Я старательно прятала ее за двойной дверью и запирала на все запоры, используя все преграждающие механизмы, какими только располагала моя душа. И несмотря на все эти предосторожности, я все равно испытывала прилив острого стыда, смешанного со страхом, когда мне говорили, что я это сделала «нарочно» или для того, чтобы привлечь к себе внимание. Это было болезненно, потому что никакие преграждающие механизмы не могли избавить меня от страха при мысли, что люди, возможно, правы. Что это можно доказать. А этого я не могла принять, потому что это было лишь наполовину правдой. То есть я чувствовала себя примерно так, как если бы оказалась лицом к лицу с разъяренным медведем, не зная о том, что вторая половина истины состоит в том, что медведь этот - ручной, а за спиной у меня стоит укротитель.
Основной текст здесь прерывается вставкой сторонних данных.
(* ===== verification/Pin.v ===== *)
(** * Pins ([components/drivers/misc/pin.c])

    The pin device and the functions by which programs drive single pins.  The
    board driver behind it is the class [PinOps]; [PinSpec] is what a program may
    expect of an output pin. *)
From S2P Require Import Prelude Kernel Scheduler Object Timer Thread Device.

Definition PIN_LOW : Z := 0.
Definition PIN_HIGH : Z := 1.
Definition PIN_MODE_OUTPUT : Z := 0.
Definition PIN_MODE_INPUT_PULLUP : Z := 2.

(** [struct rt_pin_ops]; the functions that may be null are options.  The device
    pointer, which is always that of [_hw_pin], is left out. *)
Class PinOps (D : Type) := {
  pin_mode : Z → Z → M D unit;
  pin_write : Z → Z → M D unit;
  pin_read : Z → M D Z;
  pin_attach_irq : option (Z → Z → Z → Z → M D Z);
  pin_detach_irq : option (Z → M D Z);
  pin_irq_enable : option (Z → Z → M D Z);
  pin_get : option (list Z → M D Z)
}.

(** [_hw_pin]: whether its [ops] are set, and the hardware. *)
Record pins (D : Type) := mkPins { hw_ops : bool; pin_hw : D }.
Arguments mkPins {D}.
Arguments hw_ops {D} p.
Arguments pin_hw {D} p.
#[global] Instance pins_hw D : Part (pins D) D := MkPart _ _ pin_hw (λ d p, mkPins (hw_ops p) d).

(** [struct rt_device_pin_status] has two [rt_uint16_t], and so has
    [struct rt_device_pin_mode]. *)
Definition SIZEOF_STATUS : Z := 4.
(** 'P' *)
Definition char_P : Z := 80.

Section Pin.
Context {D : Type} `{!PinOps D}.

(** [_hw_pin.ops->f]; [pin_op] follows the pointer, [checked_op] asserts that it
    is set before. *)
Definition pin_op {A} (f : M D A) : M (pins D) A :=
  p ← gets id;
  if hw_ops p then zoom f else fail FBadPointer.
Definition checked_op {A} (f : M D A) : M (pins D) A :=
  p ← gets id;
  RT_ASSERT (hw_ops p = true);;
  pin_op f.
Definition optional_op (f : option (M D Z)) : M (pins D) Z :=
  p ← gets id;
  RT_ASSERT (hw_ops p = true);;
  match f with Some f => pin_op f | None => mret RT_ENOSYS end.

(** *** The methods of the device

    The buffer is null or the pin and status of a [rt_device_pin_status]; reading
    gives the new status. *)
Definition _pin_read (buffer : option (Z * Z)) (size : Z) : M (pins D) (Z * option Z) :=
  match buffer with
  | Some (pin, _) =>
      if decide (size ≠ SIZEOF_STATUS) then mret (0, None)
      else status ← pin_op (pin_read (u16 pin)); mret (size, Some (u16 status))
  | None => mret (0, None)
  end.
Definition _pin_write (buffer : option (Z * Z)) (size : Z) : M (pins D) Z :=
  match buffer with
  | Some (pin, status) =>
      if decide (size ≠ SIZEOF_STATUS) then mret 0
      else pin_op (pin_write (u16 pin) (u16 status));; mret size
  | None => mret 0
  end.
Definition _pin_control (cmd : Z) (args : option (Z * Z)) : M (pins D) Z :=
  match args with
  | Some (pin, mode) => pin_op (pin_mode (u16 pin) (u16 mode));; mret 0
  | None => mret (- RT_ERROR)
  end.

(** *** The functions for programs *)
Definition rt_pin_attach_irq (pin mode hdr args : Z) : M (pins D) Z :=
  optional_op ((λ f, f pin mode hdr args) <$> pin_attach_irq).
Definition rt_pin_detach_irq (pin : Z) : M (pins D) Z := optional_op ((λ f, f pin) <$> pin_detach_irq).
Definition rt_pin_irq_enable (pin enabled : Z) : M (pins D) Z := optional_op ((λ f, f pin enabled) <$> pin_irq_enable).
Definition rt_pin_mode (pin mode : Z) : M (pins D) unit := checked_op (pin_mode pin mode).
Definition rt_pin_write (pin value : Z) : M (pins D) unit := checked_op (pin_write pin value).
Definition rt_pin_read (pin : Z) : M (pins D) Z := checked_op (pin_read pin).
Definition rt_pin_get (name : list Z) : M (pins D) Z :=
  p ← gets id;
  RT_ASSERT (hw_ops p = true);;
  c ← lift_outcome (array_get name 0);
  RT_ASSERT (c = char_P);;
  match pin_get with Some f => pin_op (f name) | None => mret (- RT_ENOSYS) end.

(** [hw_pin] is the address of [_hw_pin]; the result of the registration is
    dropped by the code.  The methods of the device are given by the model of the
    program, and its type and user data are not part of the records. *)
Definition rt_device_pin_register {S} `{Part S kernel, Part S (pins D)} (hw_pin : addr) (name : list Z) : M S Z :=
  zoom (upd_dev hw_pin (λ d, d <| rx_indicate := RT_NULL |> <| tx_complete := RT_NULL |>));;
  zoom (modify (λ p : pins D, mkPins true (pin_hw p)));;
  zoom (rt_device_register hw_pin name RT_DEVICE_FLAG_RDWR);;
  mret 0.
End Pin.

(** ** What programs rely on: the level of an output pin is the one that was
    written last *)
Class PinSpec (D : Type) `{!PinOps D} := {
  level : D → Z → Z;
  pin_write_spec : ∀ d pin v, ∃ d', pin_write pin v d = Ok (tt, d') ∧ level d' pin = v ∧ ∀ q, q ≠ pin → level d' q = level d q
}.

Section Facts.
Context {D : Type} `{!PinOps D, !PinSpec D}.

Lemma rt_pin_write_run d pin v : ∃ d', rt_pin_write pin v (mkPins true d) = Ok (tt, mkPins true d') ∧
  level d' pin = v ∧ ∀ q, q ≠ pin → level d' q = level d q.
Proof.
  destruct (pin_write_spec d pin v) as (d' & E & H). exists d'. split; [|exact H].
  unfold rt_pin_write, checked_op, pin_op. erewrite bind_ok by reflexivity. unfold id. cbn [hw_ops].
  erewrite bind_ok by reflexivity. erewrite bind_ok by reflexivity. unfold id. cbn [hw_ops]. unfold zoom. simpl. by rewrite E.
Qed.
(** Without the driver a program stops at the assertion. *)
Lemma rt_pin_write_unregistered d pin v : rt_pin_write pin v (mkPins false d) = Err FAssert.
Proof. done. Qed.
End Facts.

(** Pins that keep what is written to them. *)
#[global] Instance latch_ops : PinOps (gmap Z Z) := {
  pin_mode := λ _ _, mret tt;
  pin_write := λ pin v, modify (λ d, <[pin := v]> d);
  pin_read := λ pin, gets (λ d, default 0 (d !! pin));
  pin_attach_irq := None; pin_detach_irq := None; pin_irq_enable := None; pin_get := None
}.
#[global] Instance latch_spec : PinSpec (gmap Z Z).
Proof.
  exists (λ d pin, default 0 (d !! pin)). intros d pin v. eexists. split; [reflexivity|]. split.
  - by rewrite lookup_insert_eq.
  - intros q Hq. by rewrite lookup_insert_ne.
Defined.
Lemma remove_objects_out r ls :
  remove_from_objects r ls = ls ↔ ∀ type l, ls !! type = Some l → r ∉ l.
Proof.
  unfold remove_from_objects. split.
  - intros E type l Hl Hin. pose proof (f_equal (lookup type) E) as Ht. rewrite lookup_fmap, Hl in Ht.
    injection Ht as Ht. rewrite <-Ht in Hin. by apply list_elem_of_filter in Hin as [? _].
  - intros Hout. apply map_eq. intros type. rewrite lookup_fmap.
    destruct (ls !! type) as [l|] eqn:Hl; [|done]. simpl. f_equal. apply list_filter_ne_id. by eapply Hout.
Qed.
Lemma remove_objects_comm r r' ls :
  remove_from_objects r (remove_from_objects r' ls) = remove_from_objects r' (remove_from_objects r ls).
Proof.
  unfold remove_from_objects. apply map_eq. intros type. rewrite !lookup_fmap.
  destruct (ls !! type) as [l|]; [|done]. simpl. f_equal.
  rewrite !list_filter_filter. apply list_filter_iff. tauto.
Qed.
Lemma remove_objects_twice r ls : remove_from_objects r (remove_from_objects r ls) = remove_from_objects r ls.
Proof.
  apply remove_objects_out. intros type l. unfold remove_from_objects. rewrite lookup_fmap_Some.
  intros (l' & <- & _) Hin. by apply list_elem_of_filter in Hin as [? _].
Qed.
Укротить мой страх в этой ситуации могла бы вторая половина правды, а именно понимание того, что мои желания - нормальны, и что будь мне предоставлены соответствующие возможности, я могла бы удовлетворить свои потребности самыми что ни на есть социально приемлемыми способами, как это делают все люди. Но эта правда была у меня за спиной, и должно было пройти много времени, прежде чем терапия помогла мне обернуться назад и посмотреть ей в глаза. И только тогда я осмелилась открыть глаза и рассмотреть медведя, стоящего передо мной. Потому что когда я получила возможность увидеть всю картину в целом, та часть, которая была главным источником страха, перестала быть пугалом, на которое я не осмеливалась даже взглянуть.
По сути дела, не так уж трудно понять, что у той тихой, старательной, скромной, затравленной девочки, какой я была в то время, вполне могли возникнуть проблемы, когда речь зашла о том, чтобы признаться самой себе в жажде человеческого внимания и заботы. Это вполне логично и рационально, и, чтобы взглянуть этой правде в глаза, не требуется глубоких психологических познаний. Странным мне представляется здесь как раз другое: почему в психиатрическом здравоохранении как системе царит столь отрицательное отношение к таким, казалось бы, фундаментальным человеческим потребностям. Ведь то, чего я стыдилась, не было только моим сугубо личным чувством; мой стыд подпитывался высказываниями лечащего персонала и записями в журнале, в котором отмечалось: «желает привлечь к себе внимание». Это было правдой, но я ни разу не заметила, чтобы кто-то высказывал какие-то четкие и разумные профессиональные соображения по поводу этой потребности и по поводу того, как следует к ней отнестись.